## Problem statement
The lines below starting at the line containing "unfold ztake. generalize" and ending at the line containing "h v) (vs ++ [v])" are to be repeated exactly, with both ends kept and nothing else added.

-------- Raw data --------

Lemma pg_backend_ok p c pc m p' c' pc' :
  pg_backend_msg p c pc m = (p', c', pc') -> pg_wf pc ->
  pg_wf pc' /\ stepped p c pc (be_event m) p' pc' /\
  c' = (if bool_decide (pc_phase pc <> PG_PH_IGNORE /\ m_type m = ch "W")
        then c <| c_flags ::= fun w => set_flag w LK_CONN_REPLICATION |> else c).
Proof.
  intros E W. unfold pg_backend_msg in E. destruct (bool_decide_reflect (pc_phase pc = PG_PH_IGNORE)) as [Hig|Hph].
  { injection E as <- <- <-. split; [done|]. rewrite (bool_decide_eq_false_2 (_ /\ _)) by tauto. split; [|done].
    unfold stepped, sp_step. abs_ctl pc. rewrite bool_decide_eq_true_2 by done. by exists []. }
  assert (forall t, m_type m = t -> t <> ch "W" -> bool_decide (pc_phase pc <> PG_PH_IGNORE /\ m_type m = ch "W") = false) as HW.
  { intros t Et Hne. apply bool_decide_eq_false. intros [_ ?]. congruence. }
  unfold be_event.
  destruct (Z.eqb_spec (m_type m) (ch "R")) as [Et|_].
  { rewrite (HW _ Et) by done. destruct (pg_session_auth p c pc m) as [p1 pc1] eqn:Ea. injection E as <- <- <-.
    destruct (pg_session_auth_ok _ _ _ _ _ _ Ea W Hph). done. }
  destruct (Z.eqb_spec (m_type m) (ch "S")) as [Et|_].
  { rewrite (HW _ Et) by done. injection E as <- <- <-. destruct (pg_session_param_ok p c pc m W Hph). done. }
  reply_case E Hph HW m "D"%char (pg_query_data_row_ok pc m W).
  destruct (Z.eqb_spec (m_type m) (ch "C")) as [Et|_].
  { rewrite (HW _ Et) by done. destruct (pg_query_complete p pc m) as [p1 pc1] eqn:Ea. injection E as <- <- <-.
    destruct (pg_query_complete_ok _ _ _ _ _ W Ea) as (W' & Hu & Ho & Ha). split; [done|]. split; [|done].
    unfold complete_event. destruct (pg_wire_cstring _) as [[ok tag] w]. destruct (negb ok && _); quiet_step Hph; by rewrite Ha. }
  reply_case E Hph HW m "I"%char (pg_query_empty_ok pc m W).
  reply_case E Hph HW m "s"%char (pg_query_suspended_ok pc m W).
  reply_case E Hph HW m "E"%char (pg_query_error_ok pc m W).
  reply_case E Hph HW m "V"%char (pg_query_func_response_ok pc m W).
  destruct (Z.eqb_spec (m_type m) (ch "Z")) as [Et|_].
  { rewrite (HW _ Et) by done. destruct (pg_query_ready p c pc m) as [p1 pc1] eqn:Ea. injection E as <- <- <-.
    destruct (pg_query_ready_ok _ _ _ _ _ _ Ea W) as (W' & evs & Ht & Hr). split; [done|]. split; [|done].
    active Hph. exists evs. done. }
  destruct (type_in (m_type m) "Ttn123NAK") eqn:Et.
  { assert (forall t, type_in t "Ttn123NAK" = false -> m_type m =? t = false) as Hn.
    { intros t Ht. apply Z.eqb_neq. intros <-. congruence. }
    rewrite !Hn by reflexivity. rewrite (HW (m_type m) eq_refl) by (intros Hw; rewrite Hw in Et; vm_compute in Et; discriminate).
    injection E as <- <- <-. split; [done|]. split; [|done]. quiet_step Hph. done. }
  reply_case E Hph HW m "G"%char (pg_query_copy_begin_ok pc LK_Q_COPY_IN W).
  reply_case E Hph HW m "H"%char (pg_query_copy_begin_ok pc LK_Q_COPY_OUT W).
  reply_case E Hph HW m "d"%char (pg_query_copy_data_ok pc m W).
  destruct (Z.eqb_spec (m_type m) (ch "c")) as [Eg|_].
  { rewrite (HW _ Eg) by done. rewrite Eg. change (ch "c" =? ch "W") with false. injection E as <- <- <-.
    split; [done|]. split; [|done]. quiet_step Hph. done. }
  destruct (Z.eqb_spec (m_type m) (ch "W")) as [Ew|Hw].
  { rewrite bool_decide_eq_true_2 by done. unfold pg_query_copy_both in E. injection E as <- <- <-.
    split; [by destruct W|]. split; [|done]. quiet_step Hph. done. }
  rewrite bool_decide_eq_false_2 by tauto. injection E as <- <- <-. split; [done|]. split; [|done]. quiet_step Hph. done.
Qed.
End Dispatch.
Lemma index_normal m e : digits m = 53 -> lk_hist_index (S754_finite false m e) =
  4 * (e + 53) + (if 7574121564787629 <=? Zpos m then -1 else if 6369051672525773 <=? Zpos m then -2
                  else if 5355712719992597 <=? Zpos m then -3 else -4).
Proof.
  intros Hd. unfold lk_hist_index, frexp, SFfrexp, thr1, thr2, thr3, prec. fold (digits m). rewrite Hd. change (53 <=? 53) with true. cbv iota.
  change (- (53)) with (-53). by rewrite !SFleb_same.
Qed.
Lemma index_subnormal m : digits m < 53 -> lk_hist_index (S754_finite false m (-1074)) < LK_HIST_MIN_INDEX.
Proof.
  intros Hd. unfold lk_hist_index, frexp, SFfrexp, prec. fold (digits m). destruct (Z.leb_spec 53 (digits m)); [lia|].
  unfold LK_HIST_MIN_INDEX. destruct (SFleb thr1 _); [lia|]. destruct (SFleb thr2 _); [lia|]. destruct (SFleb thr3 _); lia.
Qed.

(** The index is the bucket: on the grid's range, being below boundary [k] and
    having an index below [k] are the same. *)
Lemma index_bound m e k : valid (S754_finite false m e) -> LK_HIST_MIN_INDEX <= k <= LK_HIST_MAX_INDEX ->
  (lk_hist_index (S754_finite false m e) <? k) = SFltb (S754_finite false m e) (lk_hist_bound k).
Proof.
  intros Hv Hk. rewrite bound_grid, SFltb_pos by done. apply eq_true_iff_eq. rewrite orb_true_iff, andb_true_iff, Z.eqb_eq, !Z.ltb_lt.
  destruct (valid_cases m e Hv) as [Hd|[Hd ->]].
  2: { pose proof (index_subnormal m Hd). unfold LK_HIST_MIN_INDEX, LK_HIST_MAX_INDEX in *. zify_mod. lia. }
  rewrite index_normal by done. pose proof (digits_spec m) as Hm. rewrite Hd in Hm.
  pose proof (Z.div_mod k 4 ltac:(lia)) as Hdm. pose proof (Z.mod_pos_bound k 4 ltac:(lia)) as Hr.
  set (q := k / 4) in *. set (r := k mod 4) in *. clearbody q r. rewrite Hdm. change (2 ^ (53 - 1)) with 4503599627370496 in Hm.
  unfold quarter_mant. assert (r = 0 \/ r = 1 \/ r = 2 \/ r = 3) as [->|[->|[->| ->]]] by lia; cbn [Z.eqb Pos.eqb];
    repeat case_match; bool_hyps; lia.
Qed.

(** ** Sums of 64-bit cells *)
Definition zsum l : Z := foldr Z.add 0 l.
Lemma zsum_app l k : zsum (l ++ k) = zsum l + zsum k.
Proof. induction l as [|x l IH]; cbn; [done|]. fold (zsum (l ++ k)). rewrite IH. fold (zsum l). lia. Qed.

Definition cell (x : Z) : Prop := 0 <= x < 2 ^ 64.
Lemma inc64_cell x : cell (inc64 x). Proof. apply u64_range. Qed.
Lemma add64_cell x y : cell (add64 x y). Proof. apply u64_range. Qed.

Lemma foldl_add64 l : forall a, cell a -> foldl add64 a l = u64 (a + zsum l).
Proof.
  induction l as [|x l IH]; intros a Ha; cbn [foldl zsum foldr].
  - rewrite Z.add_0_r. symmetry. by apply u64_small.
  - rewrite IH by apply add64_cell. fold (zsum l). unfold add64. rewrite u64_idem_add. f_equal. lia.
Qed.

(** Bumping one cell adds one to every prefix sum that includes it. *)
Lemma zsum_bump j l n a : (j < length l)%nat -> 0 <= n ->
  u64 (a + zsum (ztake n (alter inc64 j l))) = u64 (a + zsum (ztake n l) + Z.b2z (Z.of_nat j <? n)).
Proof.
  revert j n a. induction l as [|x l IH]; intros j n a Hj Hn; [cbn in Hj; lia|].
  destruct (Z.eq_dec n 0) as [->|Hn0].
  { rewrite !ztake_0 by lia. destruct (Z.ltb_spec (Z.of_nat j) 0); [lia|]. cbn. f_equal. lia. }
  destruct j as [|j].
  - change (alter inc64 0%nat (x :: l)) with (inc64 x :: l). rewrite !ztake_cons by lia. cbn [zsum foldr]. fold (zsum (ztake (n - 1) l)).
    destruct (Z.ltb_spec (Z.of_nat 0) n); [|lia]. cbn [Z.b2z]. unfold inc64. rewrite (Z.add_comm a), <- Z.add_assoc, u64_idem_add. f_equal. lia.
  - change (alter inc64 (S j) (x :: l)) with (x :: alter inc64 j l). rewrite !ztake_cons by lia. cbn [zsum foldr].
    fold (zsum (ztake (n - 1) (alter inc64 j l))). fold (zsum (ztake (n - 1) l)). rewrite !Z.add_assoc. cbn in Hj. rewrite (IH j (n - 1) (a + x)) by lia.
    replace (Z.of_nat (S j) <? n) with (Z.of_nat j <? n - 1); [done|]. apply eq_true_iff_eq. rewrite !Z.ltb_lt. lia.
Qed.

Lemma zsum_zip l k n a : length l = length k ->
  u64 (a + zsum (ztake n (zip_with add64 l k))) = u64 (a + zsum (ztake n l) + zsum (ztake n k)).
Proof.
  unfold ztake. generalize (Z.to_nat n) as j. intros j. revert k j a. induction l as [|x l IH]; intros [|y k] j a H; try done.
  - cbn [zip_with]. rewrite !take_nil. cbn. f_equal. lia.
  - destruct j as [|j]; [cbn; f_equal; lia|]. cbn [zip_with take zsum foldr]. fold (zsum (take j (zip_with add64 l k))). fold (zsum (take j l)). fold (zsum (take j k)).
    unfold add64 at 1. replace (a + (u64 (x + y) + zsum (take j (zip_with add64 l k)))) with (u64 (x + y) + (a + zsum (take j (zip_with add64 l k)))) by lia.
    rewrite u64_idem_add. rewrite (Z.add_assoc (x + y)). rewrite (IH k j (x + y + a)) by (cbn in H; lia). f_equal. lia.
Qed.

Lemma length_zip l k : length l = length k -> length (zip_with add64 l k) = length l.
Proof. intros H. rewrite length_zip_with. lia. Qed.

(** ** Latency histograms *)
Record hist_wf h : Prop := HistWf {
  hw_len : length (h_bucket h) = 77%nat; hw_under : cell (h_underflow h); hw_over : cell (h_overflow h); hw_count : cell (h_count h) }.

(** How a histogram comes about, with what was recorded in it. *)
Inductive records : lk_hist -> list double -> Prop :=
  | rec_new : records hist0 []
  | rec_observe h vs v : records h vs -> valid v -> records (lk_hist_observe h v) (vs ++ [v])
  | rec_merge h1 h2 vs1 vs2 : records h1 vs1 -> records h2 vs2 -> records (lk_hist_merge h1 h2) (vs1 ++ vs2).

(** Recorded under boundary [k]: below it, or no positive number at all. *)
Definition below k v : bool := isnan v || SFleb v zero || SFltb v (lk_hist_bound k).

Lemma observe_wf h v : hist_wf h -> hist_wf (lk_hist_observe h v).
Proof.
  intros []. unfold lk_hist_observe. destruct (_ || _); [|destruct (isinf v); [|destruct (_ <? _); [|destruct (_ <=? _)]]];
    (split; [try done|..]; try (apply u64_range); try done). cbn [h_bucket upd]. by rewrite length_alter.
Qed.
Lemma merge_wf h1 h2 : hist_wf h1 -> hist_wf h2 -> hist_wf (lk_hist_merge h1 h2).
Proof. intros [] []. split; try (apply u64_range). cbn [h_bucket lk_hist_merge]. rewrite length_zip; congruence. Qed.
Lemma records_wf h vs : records h vs -> hist_wf h.
Proof. induction 1; [by split|by apply observe_wf|by apply merge_wf]. Qed.

Lemma cum_sum h k : hist_wf h -> LK_HIST_MIN_INDEX <= k <= LK_HIST_MAX_INDEX ->
  cum_lt h k = u64 (h_underflow h + zsum (ztake (k + 53) (h_bucket h))).
Proof.
  intros W Hk. unfold cum_lt. rewrite foldl_add64 by apply W. replace (if k <? LK_HIST_MAX_INDEX then k else LK_HIST_MAX_INDEX) with k.
  - unfold LK_HIST_MIN_INDEX. by replace (k - -53) with (k + 53) by lia.
  - destruct (Z.ltb_spec k LK_HIST_MAX_INDEX); lia.
Qed.

Lemma below_finite k m e : valid (S754_finite false m e) -> LK_HIST_MIN_INDEX <= k <= LK_HIST_MAX_INDEX ->
  below k (S754_finite false m e) = (lk_hist_index (S754_finite false m e) <? k).
Proof. intros Hv Hk. unfold below. by rewrite index_bound. Qed.

Lemma observe_cum h v k : hist_wf h -> valid v -> LK_HIST_MIN_INDEX <= k <= LK_HIST_MAX_INDEX ->
  cum_lt (lk_hist_observe h v) k = u64 (cum_lt h k + Z.b2z (below k v)).
Proof.
  intros W Hv Hk. rewrite (cum_sum _ k (observe_wf h v W) Hk), (cum_sum h k W Hk), u64_idem_add.
  assert (forall x, u64 (inc64 (h_underflow h) + x) = u64 (h_underflow h + x + 1)) as Hu.
  { intros x. unfold inc64. rewrite u64_idem_add. f_equal. lia. }
  unfold lk_hist_observe. destruct (isnan v || SFleb v zero) eqn:Hn.
  { unfold below. rewrite Hn. cbn [h_underflow h_bucket upd orb Z.b2z]. apply Hu. }
  destruct v as [s|s| |[] m e]; try done.
  - destruct s; [done|]. unfold below. rewrite Hn. assert (SFltb (S754_infinity false) (lk_hist_bound k) = false) as -> by by rewrite bound_grid.
    cbn [isinf h_underflow h_bucket upd orb Z.b2z]. f_equal. lia.
  - rewrite below_finite by done. cbn [isinf]. set (idx := lk_hist_index _). unfold LK_HIST_MIN_INDEX, LK_HIST_MAX_INDEX in *.
    destruct (Z.ltb_spec idx (-53)).
    { cbn [h_underflow h_bucket upd]. rewrite Hu. destruct (Z.ltb_spec idx k); [done|lia]. }
    destruct (Z.leb_spec 24 idx).
    { cbn [h_underflow h_bucket upd]. destruct (Z.ltb_spec idx k); [lia|]. cbn. f_equal. lia. }
    cbn [h_underflow h_bucket upd]. rewrite zsum_bump by (rewrite ?(hw_len _ W); lia). do 3 f_equal.
    apply eq_true_iff_eq. rewrite !Z.ltb_lt. lia.
Qed.

Lemma merge_cum h1 h2 k : hist_wf h1 -> hist_wf h2 -> LK_HIST_MIN_INDEX <= k <= LK_HIST_MAX_INDEX ->
  cum_lt (lk_hist_merge h1 h2) k = u64 (cum_lt h1 k + cum_lt h2 k).
Proof.
  intros W1 W2 Hk. rewrite (cum_sum _ k (merge_wf _ _ W1 W2) Hk), !cum_sum by done. cbn [lk_hist_merge h_underflow h_bucket].
  rewrite zsum_zip by (rewrite (hw_len _ W1), (hw_len _ W2); done). rewrite u64_add, <- Z.add_assoc. unfold add64. rewrite u64_idem_add. f_equal. lia.
Qed.

Definition count_of (P : double -> bool) (vs : list double) : Z := zlen (List.filter P vs).
Lemma count_snoc P vs v : count_of P (vs ++ [v]) = count_of P vs + Z.b2z (P v).
Proof. unfold count_of. rewrite List.filter_app, zlen_app. cbn. by destruct (P v). Qed.
Lemma count_app P vs ws : count_of P (vs ++ ws) = count_of P vs + count_of P ws.
Proof. unfold count_of. by rewrite List.filter_app, zlen_app. Qed.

--------

## Answer to this problem
  unfold ztake. generalize (Z.to_nat n) as j. intros j. revert k j a. induction l as [|x l IH]; intros [|y k] j a H; try done.
  - cbn [zip_with]. rewrite !take_nil. cbn. f_equal. lia.
  - destruct j as [|j]; [cbn; f_equal; lia|]. cbn [zip_with take zsum foldr]. fold (zsum (take j (zip_with add64 l k))). fold (zsum (take j l)). fold (zsum (take j k)).
    unfold add64 at 1. replace (a + (u64 (x + y) + zsum (take j (zip_with add64 l k)))) with (u64 (x + y) + (a + zsum (take j (zip_with add64 l k)))) by lia.
    rewrite u64_idem_add. rewrite (Z.add_assoc (x + y)). rewrite (IH k j (x + y + a)) by (cbn in H; lia). f_equal. lia.
Qed.

Lemma length_zip l k : length l = length k -> length (zip_with add64 l k) = length l.
Proof. intros H. rewrite length_zip_with. lia. Qed.

(** ** Latency histograms *)
Record hist_wf h : Prop := HistWf {
  hw_len : length (h_bucket h) = 77%nat; hw_under : cell (h_underflow h); hw_over : cell (h_overflow h); hw_count : cell (h_count h) }.

(** How a histogram comes about, with what was recorded in it. *)
Inductive records : lk_hist -> list double -> Prop :=
  | rec_new : records hist0 []
  | rec_observe h vs v : records h vs -> valid v -> records (lk_hist_observe h v) (vs ++ [v])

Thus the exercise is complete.